The Edmund, Oklahoma-based Life.Church boasts a weekly attendance of 85,000 people. The church launched the Three-Month Tithe Challenge, which its website describes as “essentially it’s a money-back guarantee of sorts.”
Of sorts. Hmm.
Back to Malachi
In Malachi, the writer, suspected to be Ezra, describes, among other things, a church temple that is “underfunded because the people have lost interest in it.” In Chapter 3, God tells the people they are cursed because they have turned away from Him. The New International Version, one translation that many find easier to understand than the King James Version, has God telling people they are robbing Him in tithes and offerings that they are not handing over.
But in Malachi 3:10, he says this:
Bring the whole tithe into the storehouse, that there may be food in my house. Test me in this,” says the Lord Almighty, “and see if I will not throw open the floodgates of heaven and pour out so much blessing that there will not be room enough to store it.
Malachi 3:10
That “test me in this” is often quoted whenever pastors teach about giving to the church. The lesson is that you can’t “out-give” God. He will bless you more than you give to him.
Some of us feel a bit odd about giving to get something out of it. It feels even more off to give with the motive of “testing” God, which always struck me as a move of someone who didn’t have enough faith.
After all, you’ll recall that in Luke 4, when Satan tries to trick Jesus into throwing himself from a high place since he won’t be hurt. Christ responds, “It is said: ‘Do not put the Lord your God to the test.'”
Tithing seems to be the one way in which it’s “acceptable” to put God to the test.
Money-back guarantee
Life.Church’s website states that if you tithe for three months and don’t see God’s blessings in your life, the church “will refund 100% of your tithe.”
I’d be curious to know exactly how that would work. Is it just up to the giver to determine whether they see God’s blessing as a result of tithing?
As the old saying goes, “some restrictions apply.” A completed entry form must be received the church’s “Giving Experience Team” before the tithing challenge begins. Households qualify for the challenge (and the guarantee) only if they have not been tithing in the past six months.
Refunds must be requested within 30 days of the end of the Three-Month Tithe Challenge.
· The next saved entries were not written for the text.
(** SEI of a non-empty list of entries whose scores are in [[0, 100]]. *)
Lemma weighted_sei_in_range (history : History) :
  history <> [] ->
  Forall entry_in_range history -> 0 <= weighted_sei history <= 100.
Proof.
  intros Hne Hall.
  assert (Hu : Forall (fun v => 0 <= v <= 100) (map h_uei history)).
  { apply List.Forall_map. eapply List.Forall_impl; [|exact Hall].
    intros e He. apply He. }
  assert (Hs : Forall (fun v => 0 <= v <= 100) (map h_sci history)).
  { apply List.Forall_map. eapply List.Forall_impl; [|exact Hall].
    intros e He. apply He. }
  assert (Hnu : map h_uei history <> [])
    by (destruct history; [contradiction | discriminate]).
  assert (Hns : map h_sci history <> [])
    by (destruct history; [contradiction | discriminate]).
  assert (Hnc : combine (map h_sci history) (map h_uei history) <> [])
    by (destruct history; [contradiction | discriminate]).
  pose proof (mean_bounds 0 100 _ Hnu Hu) as Hmu.
  pose proof (mean_bounds 0 100 _ Hns Hs) as Hms.
  pose proof (count_if_ratio (fun u => Rltb 60 u) _ _ Hnu eq_refl) as Hhigh.
  pose proof (count_if_ratio (fun u => Rltb u 30) _ _ Hnu eq_refl) as Hlow.
  assert (Hbal := count_if_ratio
                    (fun su => Rltb 50 (fst su) && Rltb 60 (snd su))
                    _ (length (map h_uei history)) Hnc).
  rewrite length_combine, !length_map, Nat.min_id in Hbal.
  specialize (Hbal eq_refl). rewrite <- (length_map h_uei) in Hbal.
  unfold weighted_sei. cbv zeta.
  match goal with
  | |- context [1 / (1 + ?cv)] =>
      assert (Hcv : 0 <= cv); [|pose proof (consistency_unit cv Hcv) as Hcons]
  end.
  { destruct (1 <? length (map h_uei history))%nat; [|lra].
    destruct (Rlt_dec 0 (mean (map h_uei history))) as [Hpos|_]; [|lra].
    pose proof (std_nonneg 1 (map h_uei history)) as Hsd.
    pose proof (Rinv_0_lt_compat _ Hpos) as Hq.
    unfold Rdiv. nra. }
  lra.
Qed.

(** SEI over entries whose scores are in [[0, 100]] is in [[0, 100]]. *)
Lemma aggregate_sei_in_range (history : History) :
  Forall entry_in_range history -> 0 <= aggregate_sei history <= 100.
Proof.
  intros Hall. destruct history as [|e h] eqn:Eh.
  - simpl. lra.
  - change (aggregate_sei (e :: h)) with (weighted_sei (e :: h)).
    apply weighted_sei_in_range; [discriminate | exact Hall].
Qed.

Lemma calculate_sei_in_range (user_id : option string) (history : History) :
  Forall entry_in_range history ->
  0 <= calculate_sei user_id history <= 100.
Proof.
  intros Hall. rewrite calculate_sei_get_history.
  apply aggregate_sei_in_range. unfold get_history.
  destruct (truthy user_id); [|exact Hall].
  unfold entries_of. apply List.Forall_forall. intros e He.
  apply List.filter_In in He as [He _].
  revert e He. apply List.Forall_forall. exact Hall.
Qed.

(** With non-negative inputs, and a history built from such records,
    the three scores lie in [[0, 100]] and the history stays in range. *)
Lemma scores_in_range (data : Data) (update_history : bool)
  (history : History) :
  nonneg_inputs data ->
  Forall entry_in_range history ->
  let history' := snd (calculate_all data update_history history) in
  0 <= calculate_sci data <= 100
  /\ 0 <= calculate_uei data <= 100
  /\ 0 <= calculate_sei (userId (default no_metadata (metadata data)))
                        history' <= 100
  /\ Forall entry_in_range history'.
Proof.
  intros Hnn Hall history'.
  pose proof (sci_in_range data Hnn) as Hsci.
  pose proof (uei_in_range data) as Huei.
  assert (Hall' : Forall entry_in_range history').
  { unfold history'. rewrite calculate_all_history.
    destruct update_history; [|exact Hall].
    apply List.Forall_app. split; [exact Hall|].
    constructor; [|constructor]. split; assumption. }
  repeat split; try lra; try exact Hall';
    apply calculate_sei_in_range, Hall'.
Qed.

Lemma sci_of_negative_deviation :
  calculate_sci negative_deviation_record = -390.
Proof.
  unfold calculate_sci. rewrite hover_ratio_absent by reflexivity.
  simpl. split_real.
Qed.

Lemma uei_of_negative_deviation :
  calculate_uei negative_deviation_record = 100.
Proof.
  unfold calculate_uei, uei_raw, initiation_time, speed_penalty. simpl.
  split_real.
Qed.

(** C1 on the code: [negative_deviation_record] has the three sections,
    yet its SCI is -390, below 0, because [calculate_sci] bounds each
    normalised component above by 1 and never below (UEI, which has the
    final clamp, is 100); and the SEI computed once this record is in the
    history is -8, below 0 as well. *)
Theorem negative_deviation_escapes_range :
  has_sections negative_deviation_record
  /\ calculate_sci negative_deviation_record = -390
  /\ calculate_uei negative_deviation_record = 100
  /\ calculate_sei None
       (snd (calculate_all negative_deviation_record true [])) = -8.
Proof.
  split; [|split; [|split]].
  - repeat split; eexists; reflexivity.
  - apply sci_of_negative_deviation.
  - apply uei_of_negative_deviation.
  - rewrite calculate_all_history. unfold make_entry.
    rewrite sci_of_negative_deviation, uei_of_negative_deviation.
    unfold calculate_sei, aggregate_sei, weighted_sei, mean, count_if, Rltb.
    simpl. split_real; simpl; lra.
Qed.

(* ===================================================================== *)
(** ** [normalize_0_1] *)
(* ===================================================================== *)

Lemma running_min_spec (v : R) (t : list R) :
  In (running_min v t) (v :: t) /\ Forall (fun u => running_min v t <= u) (v :: t).
Proof.
  unfold running_min. revert v. induction t as [|a t IH]; intros v; simpl.
  - split; [left; reflexivity | constructor; [lra | constructor]].
  - destruct (IH (Rmin v a)) as [Hin Hall].
    apply List.Forall_cons_iff in Hall as [Hm Hall].
    split.
    + destruct Hin as [Heq | Hin].
      * rewrite <- Heq. unfold Rmin. destruct (Rle_dec v a); [left | right; left]; reflexivity.
      * right. right. exact Hin.
    + assert (Hv : Rmin v a <= v) by apply Rmin_l.
      assert (Ha : Rmin v a <= a) by apply Rmin_r.
      constructor; [lra | constructor; [lra | exact Hall]].
Qed.

Lemma running_max_spec (v : R) (t : list R) :
  In (running_max v t) (v :: t) /\ Forall (fun u => u <= running_max v t) (v :: t).
Proof.
  unfold running_max. revert v. induction t as [|a t IH]; intros v; simpl.
  - split; [left; reflexivity | constructor; [lra | constructor]].
  - destruct (IH (Rmax v a)) as [Hin Hall].
    apply List.Forall_cons_iff in Hall as [Hm Hall].
    split.
    + destruct Hin as [Heq | Hin].
      * rewrite <- Heq. unfold Rmax. destruct (Rle_dec v a); [right; left | left]; reflexivity.
      * right. right. exact Hin.
    + assert (Hv : v <= Rmax v a) by apply Rmax_l.
      assert (Ha : a <= Rmax v a) by apply Rmax_r.
      constructor; [lra | constructor; [lra | exact Hall]].
Qed.

Lemma normalize_length (values : list R) :
  length (normalize_0_1 values) = length values.
Proof.
  destruct values as [|v t]; [reflexivity|]. unfold normalize_0_1.
  destruct (Req_dec_T _ _).
  - apply repeat_length.
  - apply length_map.
Qed.

(** X1. [normalize_0_1] keeps the length of its input and every value it
    returns lies in [[0, 1]]. *)
Theorem normalize_0_1_unit (values : list R) :
  length (normalize_0_1 values) = length values
  /\ Forall (fun u => 0 <= u <= 1) (normalize_0_1 values).
Proof.
  split; [apply normalize_length|].
  destruct values as [|v t]; [constructor|]. unfold normalize_0_1.
  destruct (running_min_spec v t) as [_ Hmin].
  destruct (running_max_spec v t) as [_ Hmax].
  destruct (Req_dec_T _ _) as [Heq|Hne].
  - apply List.Forall_forall. intros u Hu. apply repeat_spec in Hu. lra.
  - apply List.Forall_map. apply List.Forall_forall. intros u Hu.
    pose proof (proj1 (List.Forall_forall _ _) Hmin u Hu) as H1.
    pose proof (proj1 (List.Forall_forall _ _) Hmax u Hu) as H2.
    simpl in H1, H2. apply div_unit; lra.
Qed.

(** X2. When the input of [normalize_0_1] holds two different values, the
    output contains 0 (at the minimum) and 1 (at the maximum). *)
Theorem normalize_0_1_extremes (values : list R) (a b : R) :
  In a values -> In b values -> a <> b ->
  In 0 (normalize_0_1 values) /\ In 1 (normalize_0_1 values).
Proof.
  intros Ha Hb Hab. destruct values as [|v t]; [contradiction|].
  unfold normalize_0_1.
  destruct (running_min_spec v t) as [Hmin_in Hmin].
  destruct (running_max_spec v t) as [Hmax_in Hmax].
  destruct (Req_dec_T _ _) as [Heq|Hne].
  - exfalso. apply Hab.
    pose proof (proj1 (List.Forall_forall _ _) Hmin a Ha) as H1.
    pose proof (proj1 (List.Forall_forall _ _) Hmax a Ha) as H2.
    pose proof (proj1 (List.Forall_forall _ _) Hmin b Hb) as H3.
    pose proof (proj1 (List.Forall_forall _ _) Hmax b Hb) as H4.
    simpl in *. lra.
  - split.
    + apply List.in_map_iff. exists (running_min v t). split; [|exact Hmin_in].
      unfold Rdiv. lra.
    + apply List.in_map_iff. exists (running_max v t). split; [|exact Hmax_in].
      apply Rinv_r. lra.
Qed.

(** X3. On a non-empty list whose values are all equal (a single value in
    particular) [normalize_0_1] returns 0.5 everywhere: there is no
    division by the zero range. *)
Theorem normalize_0_1_constant (v : R) (n : nat) :
  normalize_0_1 (repeat v (S n)) = repeat 0.5 (S n).
Proof.
  unfold normalize_0_1. change (repeat v (S n)) with (v :: repeat v n).
  destruct (running_min_spec v (repeat v n)) as [Hmin_in _].
  destruct (running_max_spec v (repeat v n)) as [Hmax_in _].
  change (v :: repeat v n) with (repeat v (S n)) in Hmin_in, Hmax_in.
  apply repeat_spec in Hmin_in, Hmax_in.
  destruct (Req_dec_T _ _) as [_|Hne].
  - simpl. rewrite repeat_length. reflexivity.
  - exfalso. apply Hne. congruence.
Qed.

Lemma normalize_0_1_extremes_witness :
  In 0 (normalize_0_1 [1; 3]) /\ In 1 (normalize_0_1 [1; 3]).
Proof.
  apply (normalize_0_1_extremes [1; 3] 1 3).
  - left. reflexivity.
  - right. left. reflexivity.
  - lra.
Defined.

(* ===================================================================== *)
(** ** The geometry of a trajectory *)
(* ===================================================================== *)

Lemma Rsum_nonneg (l : list R) : Forall (fun v => 0 <= v) l -> 0 <= Rsum l.
Proof.
  induction 1 as [|v l Hv _ IH]; unfold Rsum in *; simpl; lra.
Qed.

Lemma pairwise_Forall {A B : Type} (f : A -> A -> B) (P : B -> Prop)
  (l : list A) :
  (forall a b, P (f a b)) -> Forall P (pairwise f l).
Proof.
  intros Hf. induction l as [|a [|b t] IH]; simpl; try constructor.
  - apply Hf.
  - exact IH.
Qed.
Refund requests can’t be made for contributions made prior to the beginning of the challenge.
I wonder how many people would request a refund. I suspect the pressure of possible scorn might be enough to prevent most people — other than those in the most dire of circumstances — to request one at all.
Still, it’s an interesting campaign to encourage tithing. Relevant Magazine, which reported on the tithe challenge, also reported only a small percentage church attendees regularly tithe these days.
Giving for the wrong reason?
I certainly understand the financial pressure churches are under. Nothing these days is cheap. On the surface, I don’t have a problem with churches challenging their members to challenge God as the Bible suggests.
Still, I wouldn’t want to give to motivate God to “bless” me. Aside from the verse in Luke about not putting God to the test, there’s another Bible verse that might apply here.
The verse 2 Corinthians 9:7, another often-quoted verse about tithing, tells us that “God loves a cheerful giver.” But look at that full verse:
Each one must give as he has decided in his heart, not reluctantly or under compulsion, for God loves a cheerful giver.
2 Corinthians 9:7
If we’re giving because we feel “challenged” or “pressured” to do so, we’re doing it wrong. Likewise, so are those doing the pressuring. If you believe you are called to give 10%, your obligation should be enough to make sure you do so.
You shouldn’t do it to look good. You shouldn’t do it to defeat whispering in the church. And you certainly shouldn’t do it to see what “goodies” God might toss your way in return.
I don’t blame the church for offering such a challenge. It could be a great teaching moment for those who do choose to participate. Looking for the challenges implied in the text could be a good lesson; but I still don’t think that should be the motivating factor to taking part to begin with.